De uno de ellos, “Uno no sabe”, reproducimos la apertura en que el narrador, un
niño, sufre una pérdida irreparable que le llevará a crecer urdiendo una
terrible forma de venganza.
UNO NO SABE
“Uno sabe que un día se irá a la cama y
cuando despierte papá pondrá los cereales en la mesa nervioso y sin haberse
rasurado, las hermanas hablarán en voz baja y nadie dirá que mamá no está. Uno
se irá a la escuela pensando que la verá al volver, pero será Trini quien abra
la puerta del departamento, sirva la sopa fideo y rezongue porque de ese día en
adelante le toca disponer como si fuera la señora de la casa. Uno piensa que
alguien lanzará algo, un quejido, una pregunta, un plato porque una madre no
puede irse así. En vez, las hermanas acarician la cabeza de uno, y papá llega
por la noche a preguntar sobre la escuela y el futbol con impostado interés.

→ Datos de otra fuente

(** The state before any call: memory is zero, [input_init] was called. *)
Definition zero_queue : queue_state := QState (Intq 0 [] NULL NULL NULL (replicate 64 0) 0 0) ∅.
Definition port_boot (thre : nat → bool) : port :=
  input_init (Port UNINIT zero_queue zero_queue [] [] 0 thre).

Inductive reaches : port → list io → Prop :=
| reach_boot thre : reaches (port_boot thre) []
| reach_event fuel p l e p' l' :
    reaches p l → enabled p e = true → react fuel p e = Ret (p', l') → reaches p' (l ++ l').

(** ** Which operations wait in a queue *)
Definition is_put (o : op) : bool := match o with Put _ => true | Get => false end.
Definition is_get (o : op) : bool := negb (is_put o).

Section Ops.
Context (P : op → bool).
Definition ok_point (x : point) : Prop :=
  match x with
  | Outside => True
  | AtTest o | InDown o | DownSleep o | WaitSleep o | AfterWait o => P o = true
  end.
Definition ops_ok (s : queue_state) : Prop := ∀ t, ok_point (point_of s t).
Definition ok_moved (r : moved) : Prop :=
  match r with Unmoved => True | In b => P (Put b) = true | Out _ => P Get = true end.

Lemma ops_ok_set s t x : ops_ok s → ok_point x → ops_ok (set_point s t x).
Proof. intros H Hx u. rewrite point_of_set. by destruct (decide (u = t)). Qed.
Lemma ops_ok_q s x : ops_ok s → ops_ok (set_q s x).
Proof. done. Qed.
Lemma unblock_ops s t s' : ops_ok s → unblock s t = Ret s' → ops_ok s'.
Proof.
  intros H. unfold unblock. specialize (H t) as Ht.
  destruct (point_of s t); intros [= <-]; by apply ops_ok_set.
Qed.
Lemma signal_ops s o s' : ops_ok s → signal s o = Ret s' → ops_ok s'.
Proof.
  intros H. unfold signal. intros E. bind_inv E. destruct (_ =? NULL); [by injection E as <-|].
  bind_inv E. injection E as <-. apply ops_ok_q. by eapply unblock_ops.
Qed.
Lemma wait_ops s t o s' : ops_ok s → P o = true → wait s t o = Ret s' → ops_ok s'.
Proof. intros H Ho. unfold wait. intros E. bind_inv E. injection E as <-. by apply ops_ok_set. Qed.
Lemma down_and_wait_ops s t o s' : ops_ok s → P o = true → down_and_wait s t o = Ret s' → ops_ok s'.
Proof.
  intros H Ho. unfold down_and_wait. destruct (_ =? 0).
  - intros [= <-]. by apply ops_ok_set.
  - by apply wait_ops.
Qed.
Lemma release_ops s t s' : ops_ok s → release s t = Ret s' → ops_ok s'.
Proof.
  intros H. unfold release. intros E. bind_inv E. destruct (lock_waiters (q s)); [by injection E as <-|].
  bind_inv E. injection E as <-. apply ops_ok_q. by eapply unblock_ops.
Qed.
Lemma transfer_ops s o s' r : ops_ok s → transfer s o = Ret (s', r) → ops_ok s'.
Proof.
  intros H. destruct o as [|b]; cbn [transfer].
  - destruct (_ !! _); [|done]. intros E. bind_inv E. injection E as <- <-.
    eapply signal_ops; [|done]. by apply ops_ok_q.
  - intros E. bind_inv E. injection E as <- <-. eapply signal_ops; [|done]. by apply ops_ok_q.
Qed.
Lemma transfer_moved s o s' r : P o = true → transfer s o = Ret (s', r) → ok_moved r.
Proof.
  intros Ho. destruct o as [|b]; cbn [transfer]; [destruct (_ !! _); [|done]|];
    intros E; bind_inv E; by injection E as <- <-.
Qed.
Lemma test_ops s t o s' r : ops_ok s → P o = true → test s t o = Ret (s', r) → ops_ok s' ∧ ok_moved r.
Proof.
  intros H Ho. unfold test. destruct (blocked o (q s)).
  - intros E. bind_inv E. bind_inv E. injection E as <- <-. split; [|done]. by eapply down_and_wait_ops.
  - intros E. split; [|by eapply transfer_moved]. eapply transfer_ops; [|done]. by apply ops_ok_set.
Qed.
Lemma resume_ops s t s' r : ops_ok s → resume s t = Ret (s', r) → ops_ok s' ∧ ok_moved r.
Proof.
  intros H. unfold resume. specialize (H t) as Ht. destruct (point_of s t) eqn:Ep; try done; cbn in Ht.
  - by apply test_ops.
  - intros E. bind_inv E. injection E as <- <-. split; [|done]. by eapply down_and_wait_ops.
  - intros E. bind_inv E. eapply test_ops; [|done|done]. by eapply release_ops.
Qed.
End Ops.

Sentado al borde de la cama no se fija que uno no se lavó los dientes y parece
que va a comenzar a explicar algo, pero los ojos se extravían entre las repisas
con coches de juguete y suelta un buenas noches apresurado. Uno no sabe que el
silencio será la explicación, que todos andarán como si la voz de la madre
ausente fuera humo, como si los domingos siempre hubieran sido cuatro a la mesa,
como si vendieran los calcetines con hoyos y fuese normal que Trini lo llevara
al doctor en un taxi. Y uno irá a la escuela con los ojos como platos, con el
asombro pegando las pestañas a los párpados porque nadie se ha atrevido a
llorar, a patear las puertas, porque el único cambio visible son las fotos
removidas. Sólo en el buró del padre está una en blanco y negro donde se miran
los dos alegres, sentados en una banca. Vestigios de su madre en el cuarto que
poco frecuenta uno, porque más vale no naufragar en el tamaño de la cama, en la
doble almohada ni tras las puertas del clóset. Uno ni siquiera sabe si allí
todavía cuelgan sus vestidos porque las hermanas se han encargado de echar
llave, y son ellas las que van a los festivales de la escuela, firman las
calificaciones, hablan con las maestras. El padre callado pasea por la casa
como telón de fondo; uno supone que es la única forma posible de aceptar que no
hubiera un beso de despedida” [pp. 179-180].